ИБ: Романтизм повинен в том, что сложилась бредовая ситуация, которую явно бессмысленно обсуждать или анализировать. Конечно, когда мы говорим «романтический герой», то это вовсе не Чайльд Гарольд, не Печорин. На самом деле — это сам поэт. Это Байрон, Лермонтов. Оно, конечно, прекрасно, что они так жили, но ведь чтобы эту традицию поддерживать, требуется масса вещей: на войну пойти, умереть рано, черт знает что еще! Ибо при всем разнообразии жизненных обстоятельств автора, при всей их сложности и так далее, вариации эти куда более ограничены, нежели продукт творчества. У жизни просто меньше вариантов, чем у искусства, ибо материал последнего куда более гибок и неистощим. Нет ничего бездарней, чем рассматривать творчество как результат жизни, тех или иных обстоятельств. Поэт сочиняет из-за языка, а не из-за того, что «она ушла». У материала, которым поэт пользуется, своя собственная история — он, материал, если хотите, и есть история. И она зачастую с личной жизнью совершенно не совпадает, ибо — обогнала ее. Даже совершенно сознательно стремящийся быть реалистичным автор ежеминутно ловит себя, например, на том, что «стоп: это уже было сказано». Биография, повторяю, ни черта не объясняет.

СВ: Но не кажется ли вам, что отношение самих поэтов к этой проблеме — по меньшей мере двойственное? Возьмем того же Одена, который тоже часто декларировал, что чтение биографий ничего в понимании данного литератора не проясняет. Он призывал не составлять его, Одена, биографию и уговаривал друзей уничтожить адресованные им письма. Но с другой стороны, этот же Оден, рецензируя английское издание дневников Чайковского, писал, что нет ничего интереснее, чем читать дневник друга. А посмотрите на Одена-эссеиста! С каким явным удовольствием он разбирает биографии великих людей! Он наслаждается, выудив какую-нибудь вполне приватную, но выразительную деталь. И разве это не естественное чувство?

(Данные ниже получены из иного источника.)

(** SELECT ... FROM ticket_orders WHERE id AND reservation_id AND
    payment_intent_id AND total_amount_minor AND currency. *)
Definition paymentOrder (order reservation intent : uuid) (amount : Z) (currency : string) (d : Shard) : option OrdRow :=
  o ← orders d !! order;
  if bool_decide (od_reservation o = reservation) && bool_decide (od_intent o = Some intent) && (od_total o =? amount) &&
     bool_decide (od_currency o = currency) then Some o else None.
Definition routedOrder (route : ShardRoute) (order reservation intent : uuid) (amount : Z) (currency : string) (d : Shard) : option OrdRow :=
  o ← paymentOrder order reservation intent amount currency d;
  if bool_decide (od_run o = trainRunID route) && (od_gen o =? generation route) then Some o else None.
Definition ordIn (l : list OStatus) (o : OrdRow) : bool := bool_decide (od_status o ∈ l).
(** SET status, authorized and captured amounts of the total. *)
Definition ordCaptured (s : OStatus) (o : OrdRow) : OrdRow :=
  mkOrdRow (od_reservation o) (od_user o) (od_run o) (od_gen o) s (od_total o) (od_currency o) (od_intent o) (od_total o) (od_total o) (od_refunded o) (od_created o).
Definition ordRefunded (o : OrdRow) : OrdRow :=
  mkOrdRow (od_reservation o) (od_user o) (od_run o) (od_gen o) ORefunded (od_total o) (od_currency o) (od_intent o) (od_total o) (od_total o) (od_total o) (od_created o).

(** loadPaymentCommandReceipt: the resource and the result of a command that
    succeeded. *)
Definition loadPaymentCommandReceipt (command intent : uuid) (fp : digest) (d : Shard) : res PayErr (option (uuid * RStatus)) :=
  match preceipts d !! command with
  | None => Ok None
  | Some r =>
      match pc_state r with
      | PSucceeded resource result _ =>
          if negb (bool_decide (pc_intent r = intent)) || negb (pc_fp r =? fp)%N then Err (App ErrPaymentConflict) else Ok (Some (resource, result))
      | _ => Err (App ErrPaymentConflict)
      end
  end.

(** ** BeginPayment *)
Definition validBeginCommand (route : ShardRoute) (c : BeginPaymentCommand) : bool :=
  negb (bool_decide (bp_command c = uuidNil)) && negb (bool_decide (bp_intent c = uuidNil)) && negb (bool_decide (bp_reservation c = uuidNil)) &&
  negb (bool_decide (bp_owner c = uuidNil)) && bool_decide (bp_run c = trainRunID route) && (0 <? bp_amount c) &&
  (String.length (bp_currency c) =? 3)%nat && negb (bp_grace c =? 0) && negb (bp_fp c =? 0)%N.
Definition loadBeginReceipt (c : BeginPaymentCommand) (d : Shard) : res PayErr (option BeginPaymentReceipt) :=
  let* found := loadPaymentCommandReceipt (bp_command c) (bp_intent c) (bp_fp c) d in
  match found with
  | None => Ok None
  | Some (resource, result) =>
      if negb (bool_decide (resource = bp_reservation c)) || negb (bool_decide (result = PaymentPending)) then Err (App ErrPaymentConflict)
      else Ok (Some (mkBeginPaymentReceipt (bp_command c) (bp_intent c) (bp_fp c)))
  end.
Definition securedBy (c : BeginPaymentCommand) (r : ResRow) : ResRow :=
  mkResRow (rv_user r) (rv_run r) (rv_gen r) (rv_segments r) (rv_from r) (rv_to r) (rv_class r) PaymentPending (rv_expires r) (rv_total r)
    (rv_currency r) (rv_created r) (Some (mkPaySnap (bp_intent c) (bp_amount c) (bp_currency c) (bp_grace c))).
Definition beginWrites (clk : Z) (route : ShardRoute) (c : BeginPaymentCommand) : SM PayErr BeginPaymentReceipt :=
  px (updReservation (bp_reservation c)
        (fun r => bool_decide (rv_run r = trainRunID route) && (rv_gen r =? generation route) && resIn [Held] r &&
                  bool_decide (rv_payment r = None) && (clk <? rv_expires r)) (securedBy c)) ;;
  startedReceipt route (bp_command c) (bp_intent c) (bp_reservation c) OpPaymentBegin (bp_fp c) (bp_amount c) (bp_currency c) ;;
  px (insOrder (ticketOrderID (bp_intent c)) (mkOrdRow (bp_reservation c) (bp_owner c) (trainRunID route) (generation route) OPaymentPending
        (bp_amount c) (bp_currency c) (Some (bp_intent c)) 0 0 0 clk)) ;;
  px (insEvent (newSHA1 (bp_command c) "reservation.payment_pending")
        (mkEventRow (trainRunID route) (generation route) "reservation" (bp_reservation c) "reservation.payment_pending"
           [("command_id"%string, FUuid (bp_command c)); ("payment_intent_id"%string, FUuid (bp_intent c));
            ("reservation_id"%string, FUuid (bp_reservation c)); ("status"%string, FText "payment_pending")])) ;;
  px (closePReceipt (bp_command c) (bp_reservation c) PaymentPending clk) ;;
  px (recordTargetWrite route (bp_command c) clk) ;;
  mret (mkBeginPaymentReceipt (bp_command c) (bp_intent c) (bp_fp c)).
Definition beginTx (clk : Z) (route : ShardRoute) (c : BeginPaymentCommand) : SM PayErr BeginPaymentReceipt :=
  found ← reads (loadBeginReceipt c);
  match found with
  | Some r => mret r
  | None =>
      reads (lockFence route) ;;
      found ← reads (loadBeginReceipt c);
      match found with
      | Some r => mret r
      | None =>
          d ← shard;
          match routedReservation route (bp_reservation c) d with
          | None => raise (App ErrPaymentNotFound)
          | Some r =>
              guardS (negb (bool_decide (rv_user r = bp_owner c))) (App ErrPaymentNotFound) ;;
              guardS (negb (resIn [Held] r) || (rv_expires r <=? clk) || (bp_grace c <=? rv_expires r) || negb (rv_total r =? bp_amount c) ||
                      negb (bool_decide (rv_currency r = bp_currency c)) || bool_decide (is_Some (rv_payment r))) (App ErrReservationNotPayable) ;;
              beginWrites clk route c
          end
      end
  end.
Definition BeginPayment (router : Resolver) (clk : Z) (route : ShardRoute) (c : BeginPaymentCommand) (fl : Fleet) : res PayErr BeginPaymentReceipt * Fleet :=
  if negb (validBeginCommand route c) then (Err (App ErrReservationNotPayable), fl) else inTx router route (beginTx clk route c) fl.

ИБ: Вы знаете, почему Оден был против биографий? Я об этом думал; недавно мы толковали об этом с моими американскими студентами. Дело вот в чем: хотя знание биографии поэта само по себе может быть замечательной вещью, особенно для поклонников того или иного таланта, но это знание зачастую вовсе не проясняет содержание стихов. А может и затемнять. Можно повторить обстоятельства: тюрьма, преследование, изгнание. Но результат — в смысле искусства — неповторим. Не один Данте ведь был изгнан из Флоренции. И не один Овидий из Рима.

СВ: Извините, но я в этой двойственной позиции Одена вижу только одно: его нежелание…

ИБ: Чтобы кто-нибудь копался в моей жизни, да? Да нет, если хотите читать биографии, читайте! Пусть себе пишут, это их дело, десятое. Меня занимает позиция самого литератора. Они все, в общем-то, еще при жизни воспринимают себя в посмертном свете. Все мы начинали с чтения биографий великих людей, все мы думали, что они — это мы. Да? Опасность в том, что в какой-то момент биография и творчество перехлестываются в сознании самого поэта; осуществляется некая самомифологизация. Вот у Одена этого совершенно не было. Другой пример — Чеслав Милош. Недавно он выступал в Нью-Йорке с чтением своих стихов, и кто-то из аудитории задал ему вопрос: «Как, по-вашему, будут развиваться события в Польше?» Милош ответил: «Вы во власти романтического заблуждения. Вы отождествляете поэта с пророком. Но это вещи разные». Конечно, поэт может предсказать нечто, и это сбудется…

СВ: Андрей Белый предсказал появление атомной бомбы…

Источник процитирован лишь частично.